Some Apparent Counterexamples Two structural features of Michif deserve mention here as they might be taken as counterexamples to the hypothesis suggested here.

No French verbs with Cree nominalizing suffixes First we would expect the Cree nominalizing affixes -kan and -win to attach to French verbs. This, however, does not happen. This might have to do with the great amount of irregularity of the French verb, but this does not seem to be a sufficient explanation.

French articles with Cree nouns The second is the fact that Cree nouns (whether real nouns or nominalized verbs) when used in Michif are frequently but not always preceded by French articles or possessive markers, especially the less common nouns: (50) le wepin-ike-win the throw-INTRANS-NOM 'garbage'

(51) une poyo-sk a-FEM quit-ITER 'a quitter'

Preliminary explanation This contradicts the prediction of my hypothesis.

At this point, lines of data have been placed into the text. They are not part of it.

Lemma X22_witness :
  ul_terminal_reset_current_terminal mode_reset_fails prepared.1.2 =
    (mkConsole (-1) (original_mode prepared.1.2) (original_kb_mode prepared.1.2)
       (original_kb_mode prepared.1.2) (vt_mode prepared.1.2),
     [EvIoctl (current_fd prepared.1.2) (KDSETMODE (original_mode prepared.1.2));
      EvLog "Could not reset terminal mode";
      EvIoctl (current_fd prepared.1.2) (KDSKBMODE (original_kb_mode prepared.1.2));
      EvClose (current_fd prepared.1.2)]).
Proof.
  apply (X22_reset_goes_on mode_reset_fails prepared.1.2).
  - vm_compute. discriminate.
  - vm_compute. discriminate.
  - reflexivity.
Defined.

End MoreInstances.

One preliminary expla­ nation I could suggest at this moment is the fact that the result of the relexification process was (unconsciously) analyzed by speakers of Michif as having Cree verbs and French nouns, so that when Cree nouns were used they were interpreted as belonging to the French noun phrase, thus getting a French article. Another possibility is that one considers these Cree nouns as borrowings into French; it is a fact that they often have the article that would be required when the noun would have been French, with the exception of the verbalized Cree nouns formed with the -win and -kan suffixes, which are always masculine. THE GENESIS OF MICHIF 33

Conclusion

We have seen that the predictions of my hypothesis are partly corroborated by the data, which show the existence of French lexical stems (both nouns and verbs) with Cree grammatical affixes. In cases where the Cree affix is not used, we clearly find a French element which functions unlike its French source, but exactly like the Cree element it replaces, with only few exceptions. We also find Cree grammatical elements when these are free morphemes. In conclusion I claim that Michif came into being via a process tenta­ tively called "relexification" (which is always accompanied by regrammati- calization). Most often the result will be a language with the grammatical system of language A and the lexicon of language B. Michif looks different from the other cases because in Michif the whole verb complex must be considered as consisting of only affixes, without a stem, so that the verb must be Cree. Relexification is a process that occurs under certain specific social circumstances. These are a bilingual community with no prestige norms of either language and a group that chooses not to belong to any the surrounding groups. This group has a separate identity. The mixed language, which is the result of the relexification process, is used as an intra-group language. If these circumstances are such that a mixed language is needed, the new language will have a lexicon which has an origin different from its grammatical system. The results may differ according to what is part of the lexicon and what is part of the grammar in these languages. If a language has a verb that consists only of bound morphemes (such as the Cree verb or the Basque auxiliary), these will be used in full. And if the two languages are closely related genetically, the results will be different too. If both languages are close to isolating, having few or no bound morphemes, the result may be an arbitrary mixture of the two . But in the other cases, the grammar will be from one language and the lexicon from another. It is quite possible that some languages that are now considered unmixed languages came into being in the distant past as the result of this process. This can be shown only when both languages are known. In any case the social facts thus precede the linguistic facts in relexification.